Irving Penn, photographe de nus hors normes
Irving Penn, photographe de studio
Irving Penn est connu avant tout pour son travail formaliste dans la mode, ses natures mortes, ses portraits de personnalités sur fond neutre ou son travail reprenant, formellement tout du moins, la tradition inaugurée par August Sander du documentaire typologique notamment des métiers. Pour Irving Penn cet aspect documentaire, développé dans la série Small Trades et Exotic Fashion Shoot, est davantage une recherche esthétique qu’un véritable effort de documentation. C’est ainsi que les tenues des modèles relèvent davantage du stéréotype occidental que de l’enquête sérieuse et objective.
Photos Irving Penn
Quant au procédé photographique il est presque immuable chez Irving Penn. Il travaille principalement à la chambre grand format, en éclairage naturel — du nord si possible — devant un fond uniforme et parfois, notamment dans certains de ses portraits, dans une encoignure où le sujet est comme acculé. Toute l’attention du photographe se concentre sur le sujet.
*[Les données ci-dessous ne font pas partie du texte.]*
Lemma logprobs_iff o : (match o with Some n => negb (n =? -1) && (n <? 0) | None => false end) = false <-> if_given o (fun m => -1 <= m).
Proof.
  unfold if_given. destruct o as [n|]; [|naive_solver]. rewrite andb_false_iff, negb_false_iff, Z.eqb_eq, Z.ltb_ge.
  split; [intros H m [= <-]; lia|intros H; specialize (H n eq_refl); lia].
Qed.
Lemma detokenize_iff (l : list text) b : negb (is_nil l) && negb b = false <-> (l <> [] -> b = true).
Proof. destruct l, b; cbn; naive_solver. Qed.
Lemma delta_iff p : negb (bool_decide (o_best_of (options p) = c_real_n (counts (prepared p)))) && bool_decide (o_output_kind (options p) = DELTA) = false <->
  (o_output_kind (options p) = DELTA -> c_n (counts p) = effective_n p).
Proof.
  unfold prepared, effective_n. cbn. rewrite andb_false_iff, negb_false_iff, bool_decide_eq_true, bool_decide_eq_false.
  destruct (o_best_of (options p)) as [b|]; destruct (decide (o_output_kind (options p) = DELTA)); naive_solver.
Qed.

(** The checks of [_verify_args] on the prepared parameters. *)
Lemma verify_prepared p : c_n (counts p) <= effective_n p ->
  (_verify_args (prepared p) = Ok tt /\ (zero_temperature p = true -> effective_n p = 1)) <-> acceptable p.
Proof.
  intros Hn. unfold _verify_args. cbv zeta. rewrite !refuse_then, refuse_last.
  change (options (prepared p)) with (options p). change (c_n (counts (prepared p))) with (effective_n p).
  change (c_max_tokens (counts (prepared p))) with (c_max_tokens (counts p)).
  change (d_top_p (randomness (prepared p))) with (d_top_p (randomness p)). change (d_top_k (randomness (prepared p))) with (d_top_k (randomness p)).
  change (d_min_p (randomness (prepared p))) with (d_min_p (randomness p)). change (normal_stop (s_stop (stops (prepared p)))) with (normal_stop (s_stop (stops p))).
  change (d_temperature (randomness (prepared p))) with (normal_temperature (d_temperature (randomness p))). rewrite normal_warmed, warmed_below, temperature_iff.
  rewrite !negb_false_iff, !between_iff, half_open_iff, repetition_iff, !below_iff, no_empty_stop, !Z.ltb_ge.
  rewrite logprobs_iff, detokenize_iff, delta_iff.
  assert (Hb : 1 <= effective_n p -> if_given (o_best_of (options p)) (fun m => 1 <= m) /\ if_given (o_best_of (options p)) (fun m => effective_n p <= m))
    by (unfold if_given, effective_n; destruct (o_best_of (options p)); naive_solver lia).
  assert (Hm : (if_given (c_max_tokens (counts p)) (fun m => 1 <= m) /\ if_given (c_max_tokens (counts p)) (fun m => o_min_tokens (options p) <= m)) <->
    if_given (c_max_tokens (counts p)) (fun m => 1 <= m /\ o_min_tokens (options p) <= m)) by (unfold if_given; naive_solver).
  split; [intros [(?&?&?&?&?&?&?&?&?&?&?&?&?&?&?&?&?&?&?) ?]; split; auto; by apply Hm|].
  intros [? ? ? ? ? ? ? ? Hmt ? ? ? ? ? ? ? ?]. apply Hm in Hmt. tauto.
Qed.

Lemma use_greedy_prepared p : not_below (d_temperature (randomness p)) (fun q => 0 <= q)%Q ->
  (let! q := use_greedy (prepared p) in Ok (add_stop_token_ids q (list_to_set (default [] (s_stop_token_ids (stops q))))))
  = if zero_temperature p && (1 <? effective_n p) then Raise ValueError else Ok (settled p).
Proof.
  intros Ht. unfold use_greedy, settled. change (d_temperature (randomness (prepared p))) with (normal_temperature (d_temperature (randomness p))).
  rewrite normal_warmed, (greedy_zero _ Ht). fold (zero_temperature p). rewrite <-normal_warmed. destruct (zero_temperature p); cbn [andb].
  - unfold _verify_greedy_sampling, refuse. cbn. destruct (1 <? effective_n p); [done|]. cbn.
    f_equal. unfold add_stop_token_ids, with_stops. cbn. by destruct (normal_stop _), (o_include_stop_str_in_output _).
  - cbn. f_equal. unfold add_stop_token_ids, with_stops. cbn. by destruct (normal_stop _), (o_include_stop_str_in_output _).
Qed.
Lemma post_init_eq p : c_real_n (counts p) = None ->
  (acceptable p -> post_init p = Ok (settled p)) /\ (~ acceptable p -> post_init p = Raise ValueError).
Proof.
  intros Hr. unfold post_init. destruct (best_of_used p Hr) as [[Hz ->]|[[Hn ->]|(Hz & Hn & q & -> & Hq)]]; cbn [bind].
  - split; [intros Ha; destruct (ac_n p Ha) as [H _]; unfold effective_n in H; rewrite Hz in H; lia|]. intros _.
    assert (H : _verify_args (normalise p) <> Ok tt).
    { unfold _verify_args. cbv zeta. rewrite !refuse_then, refuse_last. change (options (normalise p)) with (options p). rewrite Hz. cbn. naive_solver. }
    by destruct (verify_checked (normalise p)) as [?| ->].
  - split; [intros Ha; destruct (ac_n p Ha) as [_ H]; lia|done].
  - rewrite Hq. pose proof (verify_prepared p Hn) as Hv. split.
    + intros Ha. destruct (proj2 Hv Ha) as [-> Hg]. cbn [bind]. rewrite use_greedy_prepared by apply Ha.
      destruct (zero_temperature p); [|done]. by rewrite (Hg eq_refl).
    + intros Hna. destruct (verify_checked (prepared p)) as [E| ->]; [|done]. rewrite E. cbn [bind].
      assert (Ht : not_below (d_temperature (randomness p)) (fun q => 0 <= q)%Q).
      { unfold _verify_args in E. cbv zeta in E. rewrite !refuse_then in E. destruct E as (_&_&_&_&_&_&E&_).
        apply temperature_iff. rewrite <-warmed_below, <-normal_warmed. exact E. }
      rewrite use_greedy_prepared by done. destruct (zero_temperature p) eqn:Ez; cbn [andb].
      * destruct (Z.ltb_spec 1 (effective_n p)); [done|]. destruct Hna. apply Hv. split; [done|]. intros _.
        unfold _verify_args in E. cbv zeta in E. rewrite !refuse_then in E. destruct E as (E&_). apply Z.ltb_ge in E. cbn in E. lia.
      * destruct Hna. apply Hv. split; [done|congruence].
Qed.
Irving Penn n’a jamais photographié qu’en studio même lorsque, à l’occasion de ses nombreux voyages, il saisit l’occasion de faire des prises de vue des autochtones, en particulier en Nouvelle-Guinée, au Népal, au Japon, au Bénin.
Photos Irving Penn
L’abstraction et le détail
Irving Penn se situe à la jonction de la Straight Photography (voir nos articles) pour la précision de la prise de vue, les nuances de gris, la perfection technique et le désir de documenter son temps mais en employant un procédé qu’utiliserons les hyperréalistes dans les années 1970, c’est à dire isoler, extraire dans une manière distante qui renouvelle le regard et bouscule les conventions de représentation et les « habitus » du regard.
Une manière de concentration sur le sujet décontextualisé et les seules tessitures, aussi bien des vêtements, que des épidermes ou traits du visage.
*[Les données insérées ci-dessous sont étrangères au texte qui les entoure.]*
(** ** Merging the modalities of a prompt *)

(** Items in the order of their offsets, equal ones in the order of arrival. *)
Definition MMItem : Type := string * (Z * Z) * option string.
Fixpoint insert_item (x : MMItem) (l : list MMItem) : list MMItem :=
  match l with
  | [] => [x]
  | y :: l' => if x.1.2.1 <? y.1.2.1 then x :: l else y :: insert_item x l'
  end.
Definition sort_items (l : list MMItem) : list MMItem := fold_left (fun acc x => insert_item x acc) l [].
(** The items of one modality; without hashes for it each has [None]. *)
Definition modality_items (mm_hashes : option (list (string * list string))) (e : string * list (Z * Z)) : list MMItem :=
  let hash_list := match mm_hashes ≫= fun h => dict_get h e.1 with Some l => map Some l | None => repeat None (length e.2) end in
  zip_with (fun p h => (e.1, p, h)) e.2 hash_list.
(** [str(None)] for a hash that is missing *)
Definition str_hash (h : option string) : string := default "None" h.
(** [merge_and_sort_multimodal_metadata] *)
Definition merge_and_sort_multimodal_metadata (mm_positions : list (string * list (Z * Z))) (mm_hashes : option (list (string * list string))) :
    res (list string * list (Z * Z) * option (list string)) :=
  match mm_positions with
  | [] => Raise AssertionError
  | [(modality, placeholders)] =>
      let! hashes := match mm_hashes with
                     | None | Some [] => Ok None
                     | Some h => let! l := of_option KeyError (dict_get h modality) in Ok (Some l)
                     end in
      Ok (repeat modality (length placeholders), placeholders, hashes)
  | _ =>
      let all_items := sort_items (concat (map (modality_items mm_hashes) mm_positions)) in
      Ok (map (fun i => i.1.1) all_items, map (fun i => i.1.2) all_items,
          match mm_hashes with Some _ => Some (map (fun i => str_hash i.2) all_items) | None => None end)
  end.

Section items.
Context {W : Type}.
(** What the multi-modal processor found: placeholders and hashes per modality, and
    [get_items]. *)
Record MultiModalInputs : Type := {
  mm_placeholders : list (string * list (Z * Z));
  mm_hash_dict : option (list (string * list string));
  get_items : string -> list W }.
(** One item after the other, with a counter per modality. *)
Fixpoint pick_items (items : string -> list W) (used_indices : string -> nat) (modalities : list string) : res (list W) :=
  match modalities with
  | [] => Ok []
  | m :: modalities =>
      let! item := of_option IndexError (items m !! used_indices m) in
      let! rest := pick_items items (fun m' => if decide (m' = m) then S (used_indices m) else used_indices m') modalities in
      Ok (item :: rest)
  end.
Definition sorted_inputs (items : string -> list W) (modalities : list string) : res (list W) :=
  if (1 <? size (list_to_set modalities : gset string))%nat then pick_items items (fun _ => 0%nat) modalities
  else let! m := of_option IndexError (head modalities) in Ok (items m).
End items.
Arguments MultiModalInputs W : clear implicits.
Les détails deviennent si précis qu’ils en viennent à concurrencer le sujet, le modèle, c’est particulièrement vrai des photographies de mode d’Irving Penn.
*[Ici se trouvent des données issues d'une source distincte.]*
(* ===== verification/InputProcessorOk.v ===== *)
(** * What the engine takes from a caller

    A request that passes the checks of the processor has a prompt that fits the model,
    a limit on its tokens and the end tokens of the model; both sides of the engine then
    take it, with all its samples.  Multi-modal inputs stay with their placeholders. *)

From stdpp Require Import base gmap strings pretty list sorting fin_sets.
From Stdlib Require Import ZArith QArith Lia.
From S2P Require Import Prelude Request SchedulerTypes Detokenizer Streaming TextDecoders Completions CompletionsOk OutputProcessor OutputProcessorOk FrontEnd RequestQueue KVCacheManager SchedulerUpdate SchedulerSpec SchedulerRun SchedulerOk SchedulerUpdateOk SchedulerServe PagedContract SchedulerExamples FrontEndOk MMCache SamplingParams InputProcessor.
From S2P Require Scheduler Diffusion DiffusionEngine DiffusionExamples.
Open Scope list_scope.
Open Scope Z_scope.

(** ** What a taken request looks like *)

(** The parameters [q] of a request with the prompt [ids], from the caller's [p]. *)
Record completed (cfg : ModelSettings) (tok : option WordTokenizer) (eos : option Z) (p q : Params) (ids : list Z) : Prop := {
  cp_prompt : 1 <= Z.of_nat (length ids) <= max_model_len cfg;
  cp_vocab t : skip_tokenizer_init cfg = false -> tok = Some t -> Forall (fun id => id <= wt_max_token_id t) ids;
  cp_same : options q = options p /\ randomness q = randomness p /\ c_n (counts q) = c_n (counts p) /\ output_params q = output_params p;
  cp_max_tokens : c_max_tokens (counts q) = Some (default (max_model_len cfg - Z.of_nat (length ids)) (c_max_tokens (counts p)));
  cp_stops id : id ∈ default [] (s_stop_token_ids (stops q)) <-> id ∈ default [] (s_stop_token_ids (stops p)) \/
    (o_ignore_eos (options p) = false /\ exists g, generation_eos cfg = Some g /\ id ∈ eos_set g /\ eos <> Some id);
  cp_words t : tok = Some t -> default [] (b_bad_words (words p)) <> [] -> exists l, b_token_ids (words q) = Some l /\
    (forall w id, w ∈ l -> id ∈ w -> 0 <= id <= wt_max_token_id t) /\ (forall w, w ∈ default [] (b_bad_words (words p)) -> wt_encode t (lstrip w) ∈ l);
  cp_lengths : c_prompt_length (counts q) = Some (Z.of_nat (length ids)) /\
    c_output_length (counts q) = Some (default (o_gen_length (options p)) (c_output_length (counts p))) }.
Corner serie (Truman Capote/Duchesse de Windsor. New York, 1948)
En 1948 Irving Penn commence à réaliser des portraits en plaçant le sujet dans une encoignure constituée de deux panneaux grossièrement montés suivant un angle assez étroit. Le photographe ne cherche pas à dissimuler le dispositif, tout au contraire Il montre ostensiblement la mise en scène. On remarque rapidement la tranche mal dégrossie des pans de murs, les câbles qui trainent au sol, parfois un tapis laminé git dans ses replis aux pieds des modèles, une multitude de taches clairsement le plancher. Les sujets sont dans leurs vêtements de ville.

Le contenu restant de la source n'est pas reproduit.